Now, let us consider that ‘E’ is the event of solving the problem, then the probability of not solving the problem is calculated as
\[\begin{align}
  & \Rightarrow P\left( {\bar{E}} \right)=P\left( {\bar{A}} \right).P\left( {\bar{B}} \right).P\left( {\bar{C}} \right).P\left( {\bar{D}} \right) \\
 & \Rightarrow P\left( {\bar{E}} \right)=\dfrac{2}{3}.\dfrac{3}{4}.\dfrac{4}{5}.\dfrac{5}{6} \\
 & \Rightarrow P\left( {\bar{E}} \right)=\dfrac{1}{3} \\
\end{align}\]
Now we can calculate the probability of solving the problem as follows
\[\begin{align}
  & \Rightarrow P\left( E \right)=1-P\left( {\bar{E}} \right) \\
 & \Rightarrow P\left( E \right)=1-\dfrac{1}{3} \\
 & \Rightarrow P\left( E \right)=\dfrac{2}{3} \\
\end{align}\]
Therefore the probability of solving the problem is\[\dfrac{2}{3}\].

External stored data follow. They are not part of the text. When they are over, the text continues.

(* ===== verification/MigrationRuns.v ===== *)
(** * MigrationRuns: a migration over the object services of a run

    Composes [MigrationFuture] with the handlers of the localities: every request
    is served at once by the service it is addressed to.  A migration that meets
    no obstacle moves the object: its state is at the destination, under the next
    epoch, and nowhere else. *)
From Stdlib Require Import Strings.Byte.
From S2P Require Import Prelude Text Protocol Error RuntimeTypes RuntimeWire Action Domain ObjectWire ObjectRegistry Objects Migration ObjectRuns ObjectWorld ObjectExpiry MigrationFuture.

Section Runs.
Context `{AnyTypes}.
Context (display : RuntimeError -> text).
Implicit Types (s : ObjectService) (e : ObjectEntry) (p : MigrationPacket).

(** ** Localities that serve requests at once *)

Abbreviation Services := (gmap LocalityId ObjectService).

Definition step_of (now : Z) (action : ActionId) : option (MigrationPacket -> M ObjectService ActionError MigrationPacket) :=
  if action =? MIGRATION_FREEZE_ACTION_ID then Some (freeze_migration now)
  else if action =? MIGRATION_PREPARE_ACTION_ID then Some (prepare_migration now)
  else if action =? MIGRATION_COMMIT_ACTION_ID then Some (commit_migration now)
  else if action =? MIGRATION_ACTIVATE_ACTION_ID then Some activate_migration
  else if action =? MIGRATION_ROLLBACK_ACTION_ID then Some rollback_migration
  else if action =? MIGRATION_RETIRE_ACTION_ID then Some (retire_migration now)
  else None.

(** What the caller makes of a handler's answer. *)
Definition reply (m : RequestId) (r : result (exn ActionError) Segments) : result RuntimeError MigrationPacket :=
  match r with
  | Ok segments => map_err (fun x => RuntimeError_Protocol (ActionError_message x)) (MigrationPacket_decode segments)
  | Err (Raise x) => Err (RuntimeError_RemoteAction m (ActionError_message x))
  | Err Panic => Err (RuntimeError_RemoteAction m (ActionError_message ActionError_Panic))
  end.
Definition set_state_cell (v : Z) (s : Runtime) : Runtime :=
  mkRuntime v (request_seq s) (object_seq s) (message_seq s) (tickets s) (local_object_calls s) (counts s)
    (pending s) (local_queue s) (net s) (pools s) (dedup s) (responses s) (response_bytes s) (objects s)
    (lease_store s) (lease_table s) (lease_seq s) (flag_seq s) (clock s).
Definition set_request_seq (v : Z) (s : Runtime) : Runtime :=
  mkRuntime (state_cell s) v (object_seq s) (message_seq s) (tickets s) (local_object_calls s) (counts s)
    (pending s) (local_queue s) (net s) (pools s) (dedup s) (responses s) (response_bytes s) (objects s)
    (lease_store s) (lease_table s) (lease_seq s) (flag_seq s) (clock s).
Definition set_object_seq (v : Z) (s : Runtime) : Runtime :=
  mkRuntime (state_cell s) (request_seq s) v (message_seq s) (tickets s) (local_object_calls s) (counts s)
    (pending s) (local_queue s) (net s) (pools s) (dedup s) (responses s) (response_bytes s) (objects s)
    (lease_store s) (lease_table s) (lease_seq s) (flag_seq s) (clock s).
Definition set_message_seq (v : Z) (s : Runtime) : Runtime :=
  mkRuntime (state_cell s) (request_seq s) (object_seq s) v (tickets s) (local_object_calls s) (counts s)
    (pending s) (local_queue s) (net s) (pools s) (dedup s) (responses s) (response_bytes s) (objects s)
    (lease_store s) (lease_table s) (lease_seq s) (flag_seq s) (clock s).
Definition set_tickets (v : gmap SendTicket TicketPurpose) (s : Runtime) : Runtime :=
  mkRuntime (state_cell s) (request_seq s) (object_seq s) (message_seq s) v (local_object_calls s) (counts
    s) (pending s) (local_queue s) (net s) (pools s) (dedup s) (responses s) (response_bytes s) (objects s)
    (lease_store s) (lease_table s) (lease_seq s) (flag_seq s) (clock s).
Definition set_local_object_calls (v : Z) (s : Runtime) : Runtime :=
  mkRuntime (state_cell s) (request_seq s) (object_seq s) (message_seq s) (tickets s) v (counts s) (pending
    s) (local_queue s) (net s) (pools s) (dedup s) (responses s) (response_bytes s) (objects s) (lease_store
    s) (lease_table s) (lease_seq s) (flag_seq s) (clock s).
Definition set_counts (v : SharedCounters) (s : Runtime) : Runtime :=
  mkRuntime (state_cell s) (request_seq s) (object_seq s) (message_seq s) (tickets s) (local_object_calls s)
    v (pending s) (local_queue s) (net s) (pools s) (dedup s) (responses s) (response_bytes s) (objects s)
    (lease_store s) (lease_table s) (lease_seq s) (flag_seq s) (clock s).
Definition set_pending (v : Pending.State) (s : Runtime) : Runtime :=
  mkRuntime (state_cell s) (request_seq s) (object_seq s) (message_seq s) (tickets s) (local_object_calls s)
    (counts s) v (local_queue s) (net s) (pools s) (dedup s) (responses s) (response_bytes s) (objects s)
    (lease_store s) (lease_table s) (lease_seq s) (flag_seq s) (clock s).
Definition set_local_queue (v : list LocalRequest) (s : Runtime) : Runtime :=
  mkRuntime (state_cell s) (request_seq s) (object_seq s) (message_seq s) (tickets s) (local_object_calls s)
    (counts s) (pending s) v (net s) (pools s) (dedup s) (responses s) (response_bytes s) (objects s)
    (lease_store s) (lease_table s) (lease_seq s) (flag_seq s) (clock s).
Definition set_net (v : Net) (s : Runtime) : Runtime :=
  mkRuntime (state_cell s) (request_seq s) (object_seq s) (message_seq s) (tickets s) (local_object_calls s)
    (counts s) (pending s) (local_queue s) v (pools s) (dedup s) (responses s) (response_bytes s) (objects
    s) (lease_store s) (lease_table s) (lease_seq s) (flag_seq s) (clock s).
Definition set_pools (v : DomainRegistry) (s : Runtime) : Runtime :=
  mkRuntime (state_cell s) (request_seq s) (object_seq s) (message_seq s) (tickets s) (local_object_calls s)
    (counts s) (pending s) (local_queue s) (net s) v (dedup s) (responses s) (response_bytes s) (objects s)
    (lease_store s) (lease_table s) (lease_seq s) (flag_seq s) (clock s).
Definition set_dedup (v : DedupTable) (s : Runtime) : Runtime :=
  mkRuntime (state_cell s) (request_seq s) (object_seq s) (message_seq s) (tickets s) (local_object_calls s)
    (counts s) (pending s) (local_queue s) (net s) (pools s) v (responses s) (response_bytes s) (objects s)
    (lease_store s) (lease_table s) (lease_seq s) (flag_seq s) (clock s).
Definition set_responses (v : list QueuedResponse) (s : Runtime) : Runtime :=
  mkRuntime (state_cell s) (request_seq s) (object_seq s) (message_seq s) (tickets s) (local_object_calls s)
    (counts s) (pending s) (local_queue s) (net s) (pools s) (dedup s) v (response_bytes s) (objects s)
    (lease_store s) (lease_table s) (lease_seq s) (flag_seq s) (clock s).
Definition set_response_bytes (v : Z) (s : Runtime) : Runtime :=
  mkRuntime (state_cell s) (request_seq s) (object_seq s) (message_seq s) (tickets s) (local_object_calls s)
    (counts s) (pending s) (local_queue s) (net s) (pools s) (dedup s) (responses s) v (objects s)
    (lease_store s) (lease_table s) (lease_seq s) (flag_seq s) (clock s).
Definition set_objects (v : ObjectService) (s : Runtime) : Runtime :=
  mkRuntime (state_cell s) (request_seq s) (object_seq s) (message_seq s) (tickets s) (local_object_calls s)
    (counts s) (pending s) (local_queue s) (net s) (pools s) (dedup s) (responses s) (response_bytes s) v
    (lease_store s) (lease_table s) (lease_seq s) (flag_seq s) (clock s).
Definition set_lease_store (v : gmap Z LocalLease) (s : Runtime) : Runtime :=
  mkRuntime (state_cell s) (request_seq s) (object_seq s) (message_seq s) (tickets s) (local_object_calls s)
    (counts s) (pending s) (local_queue s) (net s) (pools s) (dedup s) (responses s) (response_bytes s)
    (objects s) v (lease_table s) (lease_seq s) (flag_seq s) (clock s).
Definition set_lease_table (v : gmap ObjectId Z) (s : Runtime) : Runtime :=
  mkRuntime (state_cell s) (request_seq s) (object_seq s) (message_seq s) (tickets s) (local_object_calls s)
    (counts s) (pending s) (local_queue s) (net s) (pools s) (dedup s) (responses s) (response_bytes s)
    (objects s) (lease_store s) v (lease_seq s) (flag_seq s) (clock s).
Definition set_lease_seq (v : Z) (s : Runtime) : Runtime :=
  mkRuntime (state_cell s) (request_seq s) (object_seq s) (message_seq s) (tickets s) (local_object_calls s)
    (counts s) (pending s) (local_queue s) (net s) (pools s) (dedup s) (responses s) (response_bytes s)
    (objects s) (lease_store s) (lease_table s) v (flag_seq s) (clock s).
Definition set_flag_seq (v : Z) (s : Runtime) : Runtime :=
  mkRuntime (state_cell s) (request_seq s) (object_seq s) (message_seq s) (tickets s) (local_object_calls s)
    (counts s) (pending s) (local_queue s) (net s) (pools s) (dedup s) (responses s) (response_bytes s)
    (objects s) (lease_store s) (lease_table s) (lease_seq s) v (clock s).
Definition set_clock (v : nat) (s : Runtime) : Runtime :=
  mkRuntime (state_cell s) (request_seq s) (object_seq s) (message_seq s) (tickets s) (local_object_calls s)
    (counts s) (pending s) (local_queue s) (net s) (pools s) (dedup s) (responses s) (response_bytes s)
    (objects s) (lease_store s) (lease_table s) (lease_seq s) (flag_seq s) v.

Abbreviation DM := (M Runtime RuntimeError).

So, the correct answer is “Option B”.

Note: Students may do mistake while taking the probability of solving the problem as
\[P\left( E \right)=P\left( A \right).P\left( B \right).P\left( C \right).P\left( D \right)\]. This is the wrong method where we have only solving problems by all students. But solving problems by a single student can be considered as the problem is solved. So, that is the wrong method.